== DATA EXTRACT ==
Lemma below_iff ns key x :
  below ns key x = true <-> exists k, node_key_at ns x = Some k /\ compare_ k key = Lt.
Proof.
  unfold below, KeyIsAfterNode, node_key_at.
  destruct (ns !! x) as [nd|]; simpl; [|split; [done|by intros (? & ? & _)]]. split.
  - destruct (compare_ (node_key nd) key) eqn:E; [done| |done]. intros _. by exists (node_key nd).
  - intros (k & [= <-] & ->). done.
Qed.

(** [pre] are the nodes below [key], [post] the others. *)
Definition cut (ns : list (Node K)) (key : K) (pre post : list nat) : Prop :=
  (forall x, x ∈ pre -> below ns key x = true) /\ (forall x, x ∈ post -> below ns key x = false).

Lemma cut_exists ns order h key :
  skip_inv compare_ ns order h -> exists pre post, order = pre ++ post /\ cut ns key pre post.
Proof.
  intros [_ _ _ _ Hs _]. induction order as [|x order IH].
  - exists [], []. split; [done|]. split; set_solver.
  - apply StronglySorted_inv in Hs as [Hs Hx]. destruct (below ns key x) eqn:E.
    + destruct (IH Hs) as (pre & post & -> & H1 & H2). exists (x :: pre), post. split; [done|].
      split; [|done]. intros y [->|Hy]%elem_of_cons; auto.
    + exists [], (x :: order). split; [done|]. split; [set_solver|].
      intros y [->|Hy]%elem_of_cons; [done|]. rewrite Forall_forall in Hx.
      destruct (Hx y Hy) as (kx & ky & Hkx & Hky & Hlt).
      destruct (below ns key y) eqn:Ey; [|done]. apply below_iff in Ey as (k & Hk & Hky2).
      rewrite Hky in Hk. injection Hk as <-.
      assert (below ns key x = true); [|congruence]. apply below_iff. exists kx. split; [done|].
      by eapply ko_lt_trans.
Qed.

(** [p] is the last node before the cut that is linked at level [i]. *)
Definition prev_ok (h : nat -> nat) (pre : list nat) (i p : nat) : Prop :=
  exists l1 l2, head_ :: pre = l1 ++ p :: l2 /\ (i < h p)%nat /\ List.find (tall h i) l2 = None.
===
== DATA EXTRACT ==
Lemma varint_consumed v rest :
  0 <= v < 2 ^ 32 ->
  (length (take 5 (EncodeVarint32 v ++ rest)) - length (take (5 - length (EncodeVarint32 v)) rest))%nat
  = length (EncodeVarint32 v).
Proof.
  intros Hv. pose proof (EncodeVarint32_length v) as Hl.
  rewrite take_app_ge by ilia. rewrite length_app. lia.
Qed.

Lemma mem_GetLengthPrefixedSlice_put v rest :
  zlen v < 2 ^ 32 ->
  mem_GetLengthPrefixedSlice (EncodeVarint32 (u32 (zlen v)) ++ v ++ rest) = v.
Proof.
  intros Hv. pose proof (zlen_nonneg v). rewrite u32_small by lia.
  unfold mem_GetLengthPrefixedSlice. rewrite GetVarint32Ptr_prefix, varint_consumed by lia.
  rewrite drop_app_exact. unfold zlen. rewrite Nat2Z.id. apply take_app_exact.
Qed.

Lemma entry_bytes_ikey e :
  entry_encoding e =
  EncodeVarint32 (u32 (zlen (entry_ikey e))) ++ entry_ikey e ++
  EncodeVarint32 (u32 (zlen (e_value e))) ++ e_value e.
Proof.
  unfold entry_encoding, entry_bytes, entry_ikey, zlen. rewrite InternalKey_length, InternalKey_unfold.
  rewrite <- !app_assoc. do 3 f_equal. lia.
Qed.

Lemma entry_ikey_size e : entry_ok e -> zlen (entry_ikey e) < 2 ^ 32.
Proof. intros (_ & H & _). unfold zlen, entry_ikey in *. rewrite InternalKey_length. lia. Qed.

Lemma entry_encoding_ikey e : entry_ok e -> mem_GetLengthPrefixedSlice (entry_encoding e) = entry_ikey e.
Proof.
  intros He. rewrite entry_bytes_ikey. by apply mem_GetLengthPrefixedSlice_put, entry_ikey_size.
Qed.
===
• _WHAT TO WORK ON_
Collect from the data above every line that includes "true".

• _ANSWER SPACE_
  below ns key x = true <-> exists k, node_key_at ns x = Some k /\ compare_ k key = Lt.
  (forall x, x ∈ pre -> below ns key x = true) /\ (forall x, x ∈ post -> below ns key x = false).
      assert (below ns key x = true); [|congruence]. apply below_iff. exists kx. split; [done|].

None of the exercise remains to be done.